UNITED STATES
                       SECURITIES AND EXCHANGE COMMISSION


                             Washington, D.C. 20549


                                    FORM 8-K


                                 CURRENT REPORT
                        Pursuant to Section 13 or 15 (d)
                     of the Securities Exchange Act of 1934


                          Date of Report: June 3, 2004
                        (Date of earliest event reported)



                                INTEL CORPORATION
             (Exact name of registrant as specified in its charter)


        Delaware                      0-06217                   94-1672743
        --------                      -------                   ----------
       (State of                    (Commission                (IRS Employer
     incorporation)                 File Number)            Identification No.)



2200 Mission College Blvd., Santa Clara, California             95052-8119
---------------------------------------------------             ----------
       (Address of principal executive offices)                 (Zip Code)



                                 (408) 765-8080
                                 --------------
              (Registrant's telephone number, including area code)

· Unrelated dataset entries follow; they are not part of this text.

(** X4. For an operation tag other than [connection_request],
    [scan_req], [length_request], [mtu_request] and [pairing_request], a
    response text is never classified as a success: there is no success and
    no warning indicator, the status is [error] when an error code was
    extracted and [unknown] otherwise, with the matching recommended
    action. *)
Theorem unhandled_operation_is_error_or_unknown
    (text op : string) (ctx : option string) :
  op <> "connection_request" -> op <> "scan_req" -> op <> "length_request" ->
  op <> "mtu_request" -> op <> "pairing_request" ->
  let a := fst (classify (Some text) op ctx) in
  success_indicators a = []
  /\ warning_indicators a = []
  /\ status a = (if is_error a then "error" else "unknown")
  /\ recommended_action a
     = Some (if is_error a then "Check device status and connection parameters"
             else "Further analysis required").
Proof.
  intros H1 H2 H3 H4 H5 a.
  pose proof (unhandled_operation_result text op H1 H2 H3 H4 H5) as Hr.
  destruct (AnalyzerFacts.classify_lists text op ctx) as (Hs & Hw & _).
  destruct (classify_action text op ctx) as (Hop & Hact & _).
  cbv zeta in Hs, Hw, Hop, Hact. fold a in Hs, Hw, Hop, Hact.
  assert (Hst : status a = (if is_error a then "error" else "unknown")).
  { subst a. rewrite AnalyzerFacts.classify_status, AnalyzerFacts.classify_is_error, Hr.
    unfold final_status_of.
    destruct (nonempty (_extract_error_codes text)); reflexivity. }
  rewrite Hs, Hw, Hr. split; [reflexivity|]. split; [reflexivity|].
  split; [exact Hst|].
  rewrite Hact. unfold _suggest_action. rewrite Hop, Hst.
  apply String.eqb_neq in H1. rewrite H1. cbn [andb].
  destruct (is_error a).
  - rewrite andb_false_r. reflexivity.
  - rewrite andb_false_r. reflexivity.
Qed.
(** A typed failure tagged [__proto__] followed by a defect. *)
Definition causeProtoComposite : Cause EffectfulError :=
  Sequential (Fail errorProto) (Die (JsString "crash")).

(** [{ toastifyErrors: { NotFound: () => "Item missing", orElse: true } }]. *)
Definition optsNotFound {A : Type} : UseRunnerOpts A :=
  {| toastifyDefects := None;
     toastifyErrors :=
       Some {| orElse := Some (IsBool true);
               handlers := {[ "NotFound" := fun _ => "Item missing" ]} |};
     toastifySuccess := None |}.

(** [{ toastifySuccess: v => "ok:" + v }] on integers that JavaScript
    prints in full. *)
Definition optsOk : UseRunnerOpts Z :=
  {| toastifyDefects := None; toastifyErrors := None;
     toastifySuccess := Some (fun v => "ok:" +:+ pretty v) |}.

(** [{ toastifyDefects: false }]. *)
Definition optsSilentDefects {A : Type} : UseRunnerOpts A :=
  {| toastifyDefects := Some (IsBool false); toastifyErrors := None;
     toastifySuccess := None |}.

(** A typed failure followed by a defect, as when a finalizer dies after the
    computation has failed. *)
Definition causeComposite : Cause EffectfulError :=
  Sequential (Fail errorBoom) (Die (JsString "crash")).

(** Query options with the skip token, over trivial library types. *)
Definition skippedQuery
    : @QueryOptions unit Z (@EffectfulQueryFunction unit Z) Z :=
  {| queryKey := ("todos", None); queryFn := skipToken;
     staleTime := Some 5%Z; gcTime := None; throwOnError := None;
     runnerOpts := defaultOpts; passThrough := tt |}.

Definition skippedInfiniteQuery
    : @InfiniteQueryOptions Z unit unit unit Z
        (@EffectfulQueryFunction unit Z) Z :=
  {| query := skippedQuery; initialPageParam := 0%Z;
     getNextPageParam := tt; getPreviousPageParam := None |}.

(** [{ toastifyErrors: { orElse: false } }],
    [{ toastifyErrors: { orElse: "Request failed" } }] and
    [{ toastifyErrors: { orElse: true } }]. *)
Definition optsOrElse {A : Type} (policy : BoolOrString) : UseRunnerOpts A :=
  {| toastifyDefects := None;
     toastifyErrors := Some {| orElse := Some policy; handlers := ∅ |};
     toastifySuccess := None |}.




(** * Properties *)

(** ** How a run of the runner unfolds *)

Section RunnerFacts.

Variable interruptedException : Cause EffectfulError -> JsValue.
Variable typeError : JsValue -> JsValue.
Context {A : Type}.
Implicit Types (opts : UseRunnerOpts A) (self : Effect A) (w : World).
Implicit Types (c : Cause EffectfulError) (e : EffectfulError).
Implicit Types (config : ToastifyErrorsConfig).

Lemma isFailType_true c : Cause.isFailType c = true ↔ ∃ e, c = Fail e.
Proof.
  split.
  - destruct c; simpl; intros H; try discriminate. eauto.
  - intros [e ->]. reflexivity.
Qed.

Lemma isFailType_false c : Cause.isFailType c = false ↔ ∀ e, c ≠ Fail e.
Proof.
  split.
  - intros H e ->. discriminate.
  - intros H. destruct c; simpl; try reflexivity. destruct (H error eq_refl).
Qed.

Lemma failureOption_None_not_Fail c :
  Cause.failureOption c = None → Cause.isFailType c = false.
Proof. destruct c; simpl; congruence. Qed.

(** A failed run: the [tapError] stage, then the log entry, the end of the
    span and the [onFailure] arm, on the cause that the stage leaves. *)
Lemma useRunner_failure opts span self w w1 c :
  self (emit (SpanStart span) w) = (Failure c, w1) →
  useRunner interruptedException typeError opts span self w
  = onFailure interruptedException opts
      (fst (afterTapError typeError opts c w1))
      (emit (SpanEnd span)
         (emit (LogError (fst (afterTapError typeError opts c w1)))
            (snd (afterTapError typeError opts c w1)))).
Proof.
  intros Hself.
  unfold useRunner, Promise.then_, runPromiseExit, Effect.withSpan,
    Effect.tapErrorCause, Effect.tap, Effect.tapError,
    Effect.matchCauseEffect, afterTapError, Cause.failureOrCause.
  rewrite Hself.
  destruct (Cause.failureOption c) as [e|]; simpl; [|reflexivity].
  unfold Effect.zipRight, Effect.matchCauseEffect, Effect.sync.
  destruct (onTypedError typeError (toastifyErrorsOf opts) e w1)
    as [[[]|thrown] w2]; reflexivity.
Qed.

Lemma useRunner_success opts span self w w1 v :
  self (emit (SpanStart span) w) = (Success v, w1) →
  useRunner interruptedException typeError opts span self w
  = (Fulfilled v, emit (SpanEnd span) (snd (onResult opts v w1))).
Proof.
  intros Hself.
  unfold useRunner, Promise.then_, runPromiseExit, Effect.withSpan,
    Effect.tapErrorCause, Effect.tap, Effect.tapError,
    Effect.matchCauseEffect.
  rewrite Hself. simpl.
  unfold onResult. destruct (toastifySuccess opts); reflexivity.
Qed.

(** The defect arm always throws the [QueryDefect] built from the squashed
    cause, whatever it notifies. *)
Lemma onFailure_defect opts c w :
  Cause.isFailType c = false →
  fst (onFailure interruptedException opts c w)
  = Rejected
      (RejectDefect
         {| cause := Cause.squash asUnknown interruptedException c |}).
Proof.
  intros Hc. unfold onFailure.
  destruct c; try discriminate; destruct (notFalse _); reflexivity.
Qed.

(** The events of the [onFailure] arm when the cause is a defect. *)
Lemma onFailure_defect_trace opts c w :
  Cause.isFailType c = false →
  snd (onFailure interruptedException opts c w)
  = w ++ match toastifyDefectsOf opts with
         | IsBool false => []
         | IsString literal => [ToastError literal]
         | IsBool true => [ToastError DEFAULT_DEFECT_MESSAGE]
         end.
Proof.
  intros Hc. unfold onFailure.
  destruct c; try discriminate;
    destruct (toastifyDefectsOf opts) as [[]|literal]; simpl;
    by rewrite ?app_nil_r.
Qed.


(** A configured handler is found before anything inherited. *)
Lemma lookupTagHandler_configured config tag h :
  tagConfigs config !! tag = Some h →
  lookupTagHandler config tag = Some (Configured h).
Proof. intros Hh. unfold lookupTagHandler. by rewrite Hh. Qed.

Lemma onTypedError_handler config e h w :
  tagConfigs config !! _tag e = Some h →
  onTypedError typeError config e w
  = (Normal tt, emit (ToastError (h e)) w).
Proof.
  intros Hh. unfold onTypedError.
  by rewrite (lookupTagHandler_configured _ _ _ Hh).
Qed.

(** The [tapError] callback calls [toast.error] at most once and does
    nothing else; when it throws it has notified nothing. *)
Lemma onTypedError_emits config e w :
  ∃ completion typed,
    onTypedError typeError config e w = (completion, w ++ typed)
    ∧ (typed = [] ∨ (∃ m, typed = [ToastError m])
       ∨ (∃ v, typed = [ToastErrorValue v]))
    ∧ (∀ thrown, completion = Throw thrown → typed = []).
Proof.
  unfold onTypedError.
  destruct (lookupTagHandler config (_tag e)) as [[h|member]|].
  - exists (Normal tt), [ToastError (h e)]. split; [reflexivity|].
    split; [eauto | discriminate].
  - destruct (callWithUndefinedThis typeError member (asUnknown e))
      as [message|thrown].
    + exists (Normal tt).
      destruct message; simpl;
        first [ eexists [ToastError _]; split; [reflexivity|];
                split; [eauto | discriminate]
              | eexists [ToastErrorValue _]; split; [reflexivity|];
                split; [eauto | discriminate] ].
    + exists (Throw thrown), []. rewrite app_nil_r. by eauto.
  - destruct (notFalse (orElseOf config));
      [|exists (Normal tt), []; rewrite app_nil_r;
        split; [reflexivity|]; split; [eauto | discriminate]].
    destruct (_ && _).
    + destruct (getProperty "message" (asUnknown e));
        first [ eexists (Normal tt), [ToastError _]; split; [reflexivity|];
                split; [eauto | discriminate]
              | exists (Normal tt), []; rewrite app_nil_r;
                split; [reflexivity|]; split; [eauto | discriminate] ].
    + destruct (orElseOf config) as [b|s];
        eexists (Normal tt), [ToastError _];
        (split; [reflexivity|]; split; [eauto | discriminate]).
Qed.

Item 9.     REGULATION FD DISCLOSURE

            Attached hereto as Exhibit 99.1 and incorporated by
            reference herein is the text of Intel Corporation's
            announcement regarding an update to forward-looking
            statements relating to 2004 and the second quarter of 2004
            as presented in a press release of June 3, 2004. The
            information in this report shall be deemed incorporated by
            reference into any registration statement heretofore and
            hereafter filed under the Securities Act of 1933, as
            amended, except to the extent that such information is
            superceded by information as of a subsequent date that is
            included in or incorporated by reference into such
            registration statement. The information in this report
            shall not be treated as filed for purposes of the
            Securities Exchange Act of 1934, as amended.




                                   SIGNATURES


Pursuant to the requirements of the Securities Exchange Act of 1934, the
Registrant has duly caused this report to be signed on its behalf by the
undersigned hereunto duly authorized.


                                                 INTEL CORPORATION
                                                 (Registrant)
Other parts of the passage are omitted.